NASA’s Dawn spacecraft recently detected organic-rich areas on Ceres. Scientists evaluated the geology of the regions to conclude that the organics are most likely native to the dwarf planet. Data from the spacecraft suggest that the interior of Ceres is the source of these organic materials, as opposed to arriving via impacting asteroids or comets.

“This discovery of a locally high concentration of organics is intriguing, with broad implications for the astrobiology community,” says Simone Marchi, a senior research scientist at Southwest Research Institute. “Ceres has evidence of ammonia-bearing hydrated minerals, water ice, carbonates, salts, and now organic materials. With this new finding Dawn has shown that Ceres contains key ingredients for life.”

Ceres is believed to have originated about 4.5 billion years ago at the dawn of our Solar System. Studying its organics can help explain the origin, evolution, and distribution of organic species across the Solar System. Data from Dawn’s visible and infrared mapping spectrometer show an unusually high concentration of organic matter close to the 50 kilometres diameter Ernutet crater in the northern hemisphere of Ceres. The distribution and characteristics of the organics seem to preclude association with any single crater. The largest concentration appears to drape discontinuously across the southwest floor and rim of Ernutet and onto an older, highly degraded crater. Other organic-rich areas are scattered to the northwest. While other scientists looked at the distribution and spectra of the materials, Marchi focused on the geological settings.
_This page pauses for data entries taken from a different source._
(** Whatever some fuel reads, the fuel of [JSON_parse] reads as well: a
    value takes at least one character, and each level of nesting costs two
    units of fuel for at least one character. *)
Lemma parse_enough (fuel : nat) :
  (forall s v rest,
      parse_value fuel s = Some (v, rest) ->
      String.length rest < String.length s
      /\ forall n, 2 * String.length s < n ->
                   parse_value n s = Some (v, rest))
  /\ (forall s acc v rest,
         parse_elements fuel s acc = Some (v, rest) ->
         String.length rest < String.length s
         /\ forall n, 2 * String.length s + 1 < n ->
                      parse_elements n s acc = Some (v, rest))
  /\ (forall s acc v rest,
         parse_members fuel s acc = Some (v, rest) ->
         String.length rest < String.length s
         /\ forall n, 2 * String.length s + 1 < n ->
                      parse_members n s acc = Some (v, rest)).
Proof.
  induction fuel as [|f (IHv & IHe & IHm)];
    [repeat split; intros; discriminate|].
  split; [|split].
  - intros s v rest. cbn [parse_value].
    destruct (skip_ws s) as [|c r] eqn:Hs; [discriminate|].
    pose proof (skip_ws_length _ _ _ Hs) as Ls.
    destruct (Ascii.eqb c dq) eqn:E1.
    { destruct (parse_string_body r) as [[str r']|] eqn:Hb; [|discriminate].
      pose proof (parse_string_body_length _ _ _ _ (le_n _) Hb) as Lb.
      intros H. injection H as <- <-. split; [lia|].
      intros [|n'] Hn; [lia|]. cbn [parse_value].
      now rewrite Hs, E1, Hb. }
    destruct (Ascii.eqb c "[") eqn:E2.
    { destruct (skip_ws r) as [|c' r'] eqn:Hr; [discriminate|].
      pose proof (skip_ws_length _ _ _ Hr) as Lr.
      destruct (Ascii.eqb c' "]") eqn:E3.
      - intros H. injection H as <- <-. split; [lia|].
        intros [|n'] Hn; [lia|]. cbn [parse_value].
        now rewrite Hs, E1, E2, Hr, E3.
      - intros H. destruct (IHe _ _ _ _ H) as [L K]. split; [lia|].
        intros [|n'] Hn; [lia|]. cbn [parse_value].
        rewrite Hs, E1, E2, Hr, E3. apply K. lia. }
    destruct (Ascii.eqb c "{") eqn:E3.
    { destruct (skip_ws r) as [|c' r'] eqn:Hr; [discriminate|].
      pose proof (skip_ws_length _ _ _ Hr) as Lr.
      destruct (Ascii.eqb c' "}") eqn:E4.
      - intros H. injection H as <- <-. split; [lia|].
        intros [|n'] Hn; [lia|]. cbn [parse_value].
        now rewrite Hs, E1, E2, E3, Hr, E4.
      - intros H. destruct (IHm _ _ _ _ H) as [L K]. split; [lia|].
        intros [|n'] Hn; [lia|]. cbn [parse_value].
        rewrite Hs, E1, E2, E3, Hr, E4. apply K. lia. }
    destruct (Ascii.eqb c "n") eqn:E4.
    { destruct (expect "ull" r) as [r'|] eqn:He; [|discriminate].
      pose proof (expect_length _ _ _ He) as Le.
      intros H. injection H as <- <-. split; [lia|].
      intros [|n'] Hn; [lia|]. cbn [parse_value].
      now rewrite Hs, E1, E2, E3, E4, He. }
    destruct (Ascii.eqb c "t") eqn:E5.
    { destruct (expect "rue" r) as [r'|] eqn:He; [|discriminate].
      pose proof (expect_length _ _ _ He) as Le.
      intros H. injection H as <- <-. split; [lia|].
      intros [|n'] Hn; [lia|]. cbn [parse_value].
      now rewrite Hs, E1, E2, E3, E4, E5, He. }
    destruct (Ascii.eqb c "f") eqn:E6.
    { destruct (expect "alse" r) as [r'|] eqn:He; [|discriminate].
      pose proof (expect_length _ _ _ He) as Le.
      intros H. injection H as <- <-. split; [lia|].
      intros [|n'] Hn; [lia|]. cbn [parse_value].
      now rewrite Hs, E1, E2, E3, E4, E5, E6, He. }
    intros H. pose proof (parse_number_length _ _ _ H) as Ln.
    cbn [String.length] in Ln. split; [lia|].
    intros [|n'] Hn; [lia|]. cbn [parse_value].
    now rewrite Hs, E1, E2, E3, E4, E5, E6.
  - intros s acc v rest. cbn [parse_elements].
    destruct (parse_value f s) as [[v1 r1]|] eqn:Hv; [|discriminate].
    destruct (IHv _ _ _ Hv) as [Lv Kv].
    destruct (skip_ws r1) as [|c r] eqn:Hr; [discriminate|].
    pose proof (skip_ws_length _ _ _ Hr) as Lr.
    destruct (Ascii.eqb c ",") eqn:E1.
    + intros H. destruct (IHe _ _ _ _ H) as [L K]. split; [lia|].
      intros [|n'] Hn; [lia|]. cbn [parse_elements].
      rewrite (Kv n') by lia. rewrite Hr, E1. apply K. lia.
    + destruct (Ascii.eqb c "]") eqn:E2; [|discriminate].
      intros H. injection H as <- <-. split; [lia|].
      intros [|n'] Hn; [lia|]. cbn [parse_elements].
      rewrite (Kv n') by lia. now rewrite Hr, E1, E2.
  - intros s acc v rest. cbn [parse_members].
    destruct (skip_ws s) as [|c r] eqn:Hs; [discriminate|].
    pose proof (skip_ws_length _ _ _ Hs) as Ls.
    destruct (Ascii.eqb c dq) eqn:E1; [|discriminate].
    destruct (parse_string_body r) as [[key r1]|] eqn:Hb; [|discriminate].
    pose proof (parse_string_body_length _ _ _ _ (le_n _) Hb) as Lb.
    destruct (skip_ws r1) as [|c1 r2] eqn:Hr1; [discriminate|].
    pose proof (skip_ws_length _ _ _ Hr1) as Lr1.
    destruct (Ascii.eqb c1 ":") eqn:E2; [|discriminate].
    destruct (parse_value f r2) as [[v1 r3]|] eqn:Hv; [|discriminate].
    destruct (IHv _ _ _ Hv) as [Lv Kv].
    destruct (skip_ws r3) as [|c2 r4] eqn:Hr3; [discriminate|].
    pose proof (skip_ws_length _ _ _ Hr3) as Lr3.
    destruct (Ascii.eqb c2 ",") eqn:E3.
    + intros H. destruct (IHm _ _ _ _ H) as [L K]. split; [lia|].
      intros [|n'] Hn; [lia|]. cbn [parse_members].
      rewrite Hs, E1, Hb, Hr1, E2. rewrite (Kv n') by lia.
      rewrite Hr3, E3. apply K. lia.
    + destruct (Ascii.eqb c2 "}") eqn:E4; [|discriminate].
      intros H. injection H as <- <-. split; [lia|].
      intros [|n'] Hn; [lia|]. cbn [parse_members].
      rewrite Hs, E1, Hb, Hr1, E2. rewrite (Kv n') by lia.
      now rewrite Hr3, E3, E4.
Qed.
(** After its request is answered with the end flag, worker 0 of the
    scenario has its flag set. *)
Lemma end_flag_sent_once_witness :
  exists s,
    run scenario_input scenario_regex (system_init 2)
      [mkEvent 1 0; mkEvent 0 0] = Some s /\
    nth_error (workers s) 0 = Some Exiting /\
    nth 0 (end_sent (coord s)) false = true.
Proof.
  destruct (run scenario_input scenario_regex (system_init 2)
              [mkEvent 1 0; mkEvent 0 0]) as [s|] eqn:Hrun;
    [|vm_compute in Hrun; discriminate].
  assert (Hw : nth_error (workers s) 0 = Some Exiting)
    by (vm_compute in Hrun; injection Hrun as <-; reflexivity).
  exists s. split; [reflexivity|]. split; [exact Hw|].
  exact (proj2 (end_flag_sent_once scenario_input scenario_regex 2
                  [mkEvent 1 0; mkEvent 0 0] s 0 Exiting
                  scenario_procs_bound Hrun Hw)).
Defined.

Lemma dispatch_loop_never_stuck_witness :
  exists s',
    system_step scenario_input scenario_regex (system_init 2) (mkEvent 1 3)
    = Some s'.
Proof.
  destruct (dispatch_loop_never_stuck scenario_input scenario_regex 2
              scenario_input_fits [] (system_init 2)
              scenario_procs_bound eq_refl) as [Hen _].
  apply (Hen 1 Requesting 3%Z); [reflexivity|discriminate].
Defined.

Lemma dispatch_loop_bounded_witness :
  length scenario_schedule <= 2 * length scenario_input + 2 * 2.
Proof.
  destruct (run scenario_input scenario_regex (system_init 2)
              scenario_schedule) as [s|] eqn:Hrun.
  - exact (dispatch_loop_bounded scenario_input scenario_regex 2
             scenario_input_fits scenario_schedule s Hrun).
  - vm_compute in Hrun. discriminate.
Defined.

Lemma main_can_complete_witness :
  exists es cf, main scenario_input scenario_regex 2 es = Some cf.
Proof.
  apply (main_can_complete scenario_input scenario_regex 2
           scenario_input_fits).
  split; [apply Nat.leb_le; reflexivity|exact scenario_procs_bound].
Defined.

Lemma log_covers_the_file_witness :
  exists cf,
    main two_chunk_input scenario_regex 1 one_worker_schedule = Some cf /\
    total_bytes (logfile cf) = length two_chunk_input.
Proof.
  destruct (main two_chunk_input scenario_regex 1 one_worker_schedule)
    as [cf|] eqn:E; [|vm_compute in E; discriminate].
  exists cf. split; [reflexivity|].
  exact (proj1 (proj2 (log_covers_the_file two_chunk_input scenario_regex
                         1 two_chunk_input_fits one_worker_schedule)
                  cf E)).
Defined.

Lemma main_leaves_nothing_behind_witness :
  exists cf,
    main scenario_input scenario_regex 2 scenario_schedule = Some cf /\
    carry cf = [] /\ pending_chunks cf = [] /\ finished_children cf = 2.
Proof.
  destruct (main scenario_input scenario_regex 2 scenario_schedule)
    as [cf|] eqn:E; [|vm_compute in E; discriminate].
  exists cf. split; [reflexivity|].
  destruct (main_leaves_nothing_behind scenario_input scenario_regex 2
              scenario_input_fits scenario_schedule cf E)
    as (H1 & H2 & _ & _ & _ & H6 & _).
  auto.
Defined.


(** Two workers hold the two ranges of the two-chunk input; the second
    result is read first. *)
Lemma pending_ranges_distinct_witness :
  exists s,
    run two_chunk_input scenario_regex (system_init 2)
      [mkEvent 0 0; mkEvent 1 0; mkEvent 1 6] = Some s /\
    NoDup (map fst (map chunk_range (pending_chunks (coord s))
                    ++ flat_map worker_range (workers s))) /\
    length (pending_chunks (coord s)) = 1.
Proof.
  destruct (run two_chunk_input scenario_regex (system_init 2)
              [mkEvent 0 0; mkEvent 1 0; mkEvent 1 6]) as [s|] eqn:Hrun;
    [|vm_compute in Hrun; discriminate].
  exists s. split; [reflexivity|].
  split.
  - exact (proj1 (pending_ranges_distinct two_chunk_input scenario_regex 2
                    two_chunk_input_fits _ s Hrun)).
  - vm_compute in Hrun. injection Hrun as <-. reflexivity.
Defined.

Lemma result_out_of_order_is_held_witness :
  exists s s',
    run two_chunk_input scenario_regex (system_init 2)
      [mkEvent 0 0; mkEvent 1 0] = Some s /\
    system_step two_chunk_input scenario_regex s (mkEvent 1 6) = Some s' /\
    nth_error (workers s) 1 = Some (Assigned 8192 2) /\
    logfile (coord s') = logfile (coord s) /\
    length (pending_chunks (coord s')) = 1.
Proof.
  destruct (run two_chunk_input scenario_regex (system_init 2)
              [mkEvent 0 0; mkEvent 1 0]) as [s|] eqn:Hrun;
    [|vm_compute in Hrun; discriminate].
  destruct (system_step two_chunk_input scenario_regex s (mkEvent 1 6))
    as [s'|] eqn:Hstep;
    [|vm_compute in Hrun; injection Hrun as <-;
      vm_compute in Hstep; discriminate].
  assert (Hs : s = mkSystem
                     (mkCoordinator 8194 0 [] [] false 0
                        (repeat false MAX_PROCESSES) (mkOutput [] []) [])
                     [Assigned 0 8192; Assigned 8192 2])
    by (vm_compute in Hrun; injection Hrun as <-; reflexivity).
  assert (Hw : nth_error (workers s) 1 = Some (Assigned 8192 2))
    by (rewrite Hs; reflexivity).
  exists s, s'. split; [reflexivity|]. split; [exact Hstep|].
  split; [exact Hw|].
  destruct (result_out_of_order_is_held two_chunk_input scenario_regex 2
              two_chunk_input_fits _ s s' (mkEvent 1 6) 8192 2
              Hrun Hstep Hw) as [Hout _].
  destruct Hout as (_ & Hlog & _ & _ & Hpd).
  - rewrite Hs. simpl. discriminate.
  - split; [exact Hlog|]. rewrite Hpd, Hs. reflexivity.
Defined.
“The overall region is heavily cratered and appears to be ancient – however, the rims of Ernutet crater appear to be relatively fresh,” Marchi says. “The organic-rich areas include carbonate and ammoniated species, which are clearly Ceres’ endogenous material, making it unlikely that the organics arrived via an external impactor.”

Ceres shows clear signatures of pervasive hydrothermal activity, aqueous alteration and fluid mobility, so the organic-rich areas may be the result of internal processes. Dawn scientists will continue to study the dwarf planet to identify a viable method for transporting such material from the interior to the surface in the pattern observed.